A vereadora Monica Benicio lembrou que a mortalidade materna não é uma questão nova e que, infelizmente, a cidade vive uma escalada que levanta o alerta sobre os direitos das mulheres e das gestantes. “Em apenas 7 meses de 2021, a cidade alcançou o índice de óbitos de todo o ano de 2020. O Brasil tem as maiores taxas de mortalidade materna por Covid-19 em todo o mundo”, disse. De acordo com Benicio, racismo e misoginia são temas centrais que também devem ser levados em consideração na apuração da mortalidade materna. “Além disso, é preciso pontuar que o aborto inseguro tambémcontribui para esses números, por isso a importância da luta pelo aborto legal e pela descriminalização do aborto em nosso país”, defendeu.

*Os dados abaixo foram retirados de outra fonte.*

(** The escalation report counts what the ledger recorded.  Over the rows of any
    runs, each class has exactly one line if some run had that floor and none
    otherwise, in order; a line counts exactly the runs of its floor by what served
    them, escalations without a written reason apart; the totals count the runs with a
    floor, the runs without one are counted separately; every line's counts add up, and
    a rate is given exactly when something was observed. *)
Theorem rates_count_runs runs :
  let '(by_class, totals, ungraded) := escalation_rates (run_row <$> runs) in
  ungraded = count (λ r, bool_decide (run_floor r = None)) runs ∧
  totals = _finish (run_stratum (λ _, true) runs) ∧
  NoDup by_class.*1 ∧ StronglySorted String.le by_class.*1 ∧
  (∀ c line, (c, line) ∈ by_class ↔
    (∃ r, r ∈ runs ∧ run_floor r = Some c) ∧ line = _finish (run_stratum (λ d, bool_decide (d = c)) runs)) ∧
  ∀ P, let s := run_stratum P runs in
    st_rows s = st_escalated s + st_within_floor s + st_unobserved s ∧ st_escalated_without_reason s <= st_escalated s ∧
    (fi_escalation_rate (_finish s) = None ↔ st_escalated s = 0 ∧ st_within_floor s = 0).
Proof.
  unfold escalation_rates. destruct (count_rows_runs runs no_rates) as (Hwf & Hu & Ht & Hc); [apply dict_wf_empty|].
  set (r := count_rows _ _) in *. split; [by rewrite Hu|]. split; [by rewrite Ht, (proj1 (stratum_add_empty _))|].
  assert (((λ cs : string * stratum, (cs.1, _finish cs.2)) <$> sort_by fst (items (ra_by_class r))).*1 = fst <$> sort_by fst (items (ra_by_class r))) as ->
    by (rewrite <- list_fmap_compose; done).
  split; [rewrite sort_by_perm; exact Hwf|]. split.
  { pose proof (sort_by_sorted fst (items (ra_by_class r))) as H. induction H as [|x l _ IH Hx]; [constructor|].
    rewrite fmap_cons. constructor; [done|]. by apply Forall_fmap. }
  split.
  - intros c line. rewrite list_elem_of_fmap.
    assert (∀ s, (c, s) ∈ sort_by fst (items (ra_by_class r)) ↔
      existsb (in_floor (λ d, bool_decide (d = c))) runs = true ∧ s = run_stratum (λ d, bool_decide (d = c)) runs) as Hin.
    { intros s. rewrite elem_of_sort_by, elem_of_items by done. rewrite Hc. change (ra_by_class no_rates !! c) with (None : option stratum).
      cbv iota. destruct (existsb _ _); naive_solver. }
    assert (existsb (in_floor (λ d, bool_decide (d = c))) runs = true ↔ ∃ r, r ∈ runs ∧ run_floor r = Some c) as Hex.
    { rewrite existsb_elem_of. unfold in_floor. split; intros (x & ? & ?); exists x; destruct (run_floor x); try done.
      - case_bool_decide; naive_solver.
      - split; [done|]. case_bool_decide; naive_solver. }
    rewrite <- Hex. split.
    + intros ([c' s] & [= -> ->] & Hs). apply Hin in Hs as [H ->]. done.
    + intros [H ->]. exists (c, run_stratum (λ d, bool_decide (d = c)) runs). split; [done|]. by apply Hin.
  - intros P. cbv zeta. destruct (run_stratum_partition P runs) as (H1 & H2 & H3 & H4). split; [done|]. split; [lia|].
    unfold _finish. cbn [fi_escalation_rate]. destruct (Z.eqb_spec (st_escalated (run_stratum P runs) + st_within_floor (run_stratum P runs)) 0); split; try done; lia.
Qed.
End routing.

Representando a organização Criola, Lia Mancio enfatizou que ser gestante no Rio de Janeiro é uma situação de risco, ainda mais se forem mulheres negras e homens trans negros. “A mortalidade materna é um problema de construção de políticas efetivas com responsabilidade dos três níveis de gestão. É preciso enfrentar o racismo no sistema de saúde, que faz dobrar índices entre negras e brancas, e a violência obstétrica. Retrocedemos à década de 90 no combate à mortalidade materna em apenas dois anos. É importante que se ressalte que o enfrentamento à mortalidade materna é um enfrentamento ao racismo”, lembrou.
O superintendente de Hospitais Pediátricos e Maternidades da SMS, Márcio Luis Ferreira, reconheceu que os indicadores são preocupantes e por isso a importância de dialogar com a sociedade. Em sua intervenção, o gestor falou sobre as metas de atendimento da rede cegonha, cuja previsão é realizar 42 mil atendimentos no próximo ano, do processo formativo de profissionais de saúde e dos convênios assinados pela prefeitura para contratar enfermeiros obstetras, médicos, fonoaudiólogos e outros, além do plano de reformas e manutenção predial.

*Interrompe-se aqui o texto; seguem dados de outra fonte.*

Definition _required_text (value : json) (field : string) : result string :=
  match value with
  | JStr s => if blank s then Err (Exn GoldenSetSchemaError (field +:+ " must be non-empty text")) else Ok s
  | _ => Err (Exn GoldenSetSchemaError (field +:+ " must be non-empty text"))
  end.
Definition _digest (text : string) : string := sha256_hex (utf8_encode text).
Definition is_text (j : json) (s : string) : bool := match j with JStr t => bool_decide (t = s) | _ => false end.
Definition text_in (j : json) (values : list string) : bool := match j with JStr t => bool_decide (t ∈ values) | _ => false end.
(** [value in {a, b}]: looking a list or an object up in a set raises. *)
Definition hashed_in (j : json) (values : list string) : result bool :=
  match j with
  | JArr _ | JObj _ => Err (Exn TypeError ("unhashable type: '" +:+ type_name j +:+ "'"))
  | _ => Ok (text_in j values)
  end.
Definition schema_error_if (b : bool) (msg : string) : result unit := err_if b GoldenSetSchemaError msg.

Definition expected_keys (state : string) : list string :=
  _BASE_KEYS ++ if bool_decide (state = RATIFIED) then ["human_signoff"; "human_signoff_sha256"] else [].
Definition validate_entry (entry : json) : result (list (string * json)) :=
  match entry with
  | JObj ms =>
      let get k := jget_or_none k ms in
      schema_error_if (negb (is_text (get "schema") ENTRY_SCHEMA_V2)) ("entry schema must be " +:+ repr_str ENTRY_SCHEMA_V2) ;;
      known ← hashed_in (get "state") [CANDIDATE; RATIFIED];
      schema_error_if (negb known) "entry state must be candidate or ratified" ;;
      let state := py_str (get "state") in
      schema_error_if (negb (bool_decide (str_set ms.*1 = str_set (expected_keys state))))
        (state +:+ " entry keys must be exactly " +:+ repr_strs (sorted_str (expected_keys state))) ;;
      source_text ← _required_text (get "source_text") "source_text";
      schema_error_if (negb (is_text (get "source_sha256") (_digest source_text))) "source_sha256 does not match source_text" ;;
      schema_error_if (negb (text_in (get "size") SIZE_VALUES)) "size is not canonical" ;;
      schema_error_if (negb (text_in (get "risk") RISK_VALUES)) "risk is not canonical" ;;
      schema_error_if (negb (text_in (get "model_class") CLASS)) "model_class is not canonical" ;;
      _required_text (get "why") "why" ;;
      (if bool_decide (state = RATIFIED) then
         signoff ← _required_text (get "human_signoff") "human_signoff";
         schema_error_if (negb (is_text (get "human_signoff_sha256") (_digest signoff))) "human_signoff_sha256 does not match human_signoff"
       else Ok tt) ;;
      Ok ms
  | _ => Err (Exn GoldenSetSchemaError "entry must be an object")
  end.
(** The entries of a valid document. *)
Definition validate_document (document : json) : result (list json) :=
  match document with
  | JObj ms =>
      schema_error_if (negb (bool_decide (str_set ms.*1 = str_set ["schema"; "entries"]))) "v2 document keys must be exactly schema and entries" ;;
      schema_error_if (negb (is_text (jget_or_none "schema" ms) DOCUMENT_SCHEMA_V2)) ("document schema must be " +:+ repr_str DOCUMENT_SCHEMA_V2) ;;
      match jget_or_none "entries" ms with
      | JArr entries => check_each entries (λ e, validate_entry e ;; Ok tt) ;; Ok entries
      | _ => Err (Exn GoldenSetSchemaError "entries must be a list")
      end
  | _ => Err (Exn GoldenSetSchemaError "v2 document keys must be exactly schema and entries")
  end.
Definition create_candidate (source_text : json) (size risk model_class why : json) : result (list (string * json)) :=
  source ← _required_text source_text "source_text";
  validate_entry (JObj [("schema", JStr ENTRY_SCHEMA_V2); ("state", JStr CANDIDATE); ("source_text", JStr source);
    ("source_sha256", JStr (_digest source)); ("size", size); ("risk", risk); ("model_class", model_class); ("why", why)]).
(** [{**validated, key: value, ...}] *)
Definition updated (ms : list (string * json)) (changes : list (string * json)) : list (string * json) :=
  foldl (λ acc kv, alist_set kv.1 kv.2 acc) ms changes.
Definition ratify_entry (entry : json) (human_signoff : json) : result (list (string * json)) :=
  validated ← validate_entry entry;
  schema_error_if (negb (is_text (jget_or_none "state" validated) CANDIDATE)) "only a candidate may be ratified" ;;
  signoff ← _required_text human_signoff "human_signoff";
  validate_entry (JObj (updated validated [("state", JStr RATIFIED); ("human_signoff", JStr signoff); ("human_signoff_sha256", JStr (_digest signoff))])).

Definition entry_field (k : string) (entry : json) : json := match entry with JObj ms => jget_or_none k ms | _ => JNull end.
Fixpoint failures_from (index : Z) (entries : list json) : result (list string) :=
  match entries with
  | [] => Ok []
  | entry :: rest =>
      if negb (is_text (entry_field "state" entry) RATIFIED) then failures_from (index + 1) rest
      else
        expected ← model_class_for (entry_field "size" entry) (entry_field "risk" entry);
        more ← failures_from (index + 1) rest;
        Ok ((if is_text (entry_field "model_class" entry) expected then []
             else ["entry " +:+ pretty index +:+ ": model_class " +:+ py_repr (entry_field "model_class" entry) +:+
                   ", expected " +:+ repr_str expected]) ++ more)
  end.
Definition gating_failures (document : json) : result (list string) :=
  entries ← validate_document document; failures_from 0 entries.
End golden.

(** * Golden set entries: binding, ratification and the gate *)
Local Open Scope Z_scope.

Section facts.
Context {PF : Platform} {FT : FloatText}.
Implicit Types (entry : json) (ms r : list (string * json)).
Notation get k ms := (jget_or_none k ms).

Lemma is_text_true j s : is_text j s = true ↔ j = JStr s.
Proof. destruct j; simpl; try done. rewrite bool_decide_eq_true. naive_solver. Qed.
Lemma text_in_true j values : text_in j values = true ↔ ∃ s, j = JStr s ∧ s ∈ values.
Proof.
  destruct j as [| | | |t| |]; simpl; try (split; [done|intros (? & ? & _); discriminate]). rewrite bool_decide_eq_true.
  split; [by exists t|by intros (? & [= <-] & ?)].
Qed.
Lemma required_text_ok j f s : _required_text j f = Ok s ↔ j = JStr s ∧ blank s = false.
Proof.
  unfold _required_text. destruct j as [| | | |t| |]; try (split; [done|intros [? _]; discriminate]).
  destruct (blank t) eqn:E; (split; [try done|]).
  - intros [[= <-] E']. congruence.
  - by intros [= <-].
  - by intros [[= <-] _].
Qed.
Lemma hashed_in_ok j values b : hashed_in j values = Ok b → b = text_in j values.
Proof. destruct j; simpl; congruence. Qed.
Lemma hashed_in_text j values : text_in j values = true → hashed_in j values = Ok true.
Proof. intros [s [-> H]]%text_in_true. simpl. by rewrite bool_decide_eq_true_2. Qed.
Lemma schema_error_ok b msg : schema_error_if (negb b) msg = Ok tt ↔ b = true.
Proof. unfold schema_error_if. rewrite err_if_ok. apply negb_false_iff. Qed.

Por fim, Paulo Pinheiro colocou a comissão de saúde à disposição para funcionar como um canal de diálogo para o combate à mortalidade materna. Para o vereador, as mortes evitáveis, o racismo estrutural e a violência obstétrica precisam ser combatidos com rigor, e para isso é fundamental a participação da sociedade e o envolvimento de todos os interessados. “Sabemos da importância dos conselhos de saúde, mas vejo uma grande crise de representação popular. Precisamos engajar as pessoas. Parto e nascimento não são doenças. É alegria na vida de todos nós”, concluiu.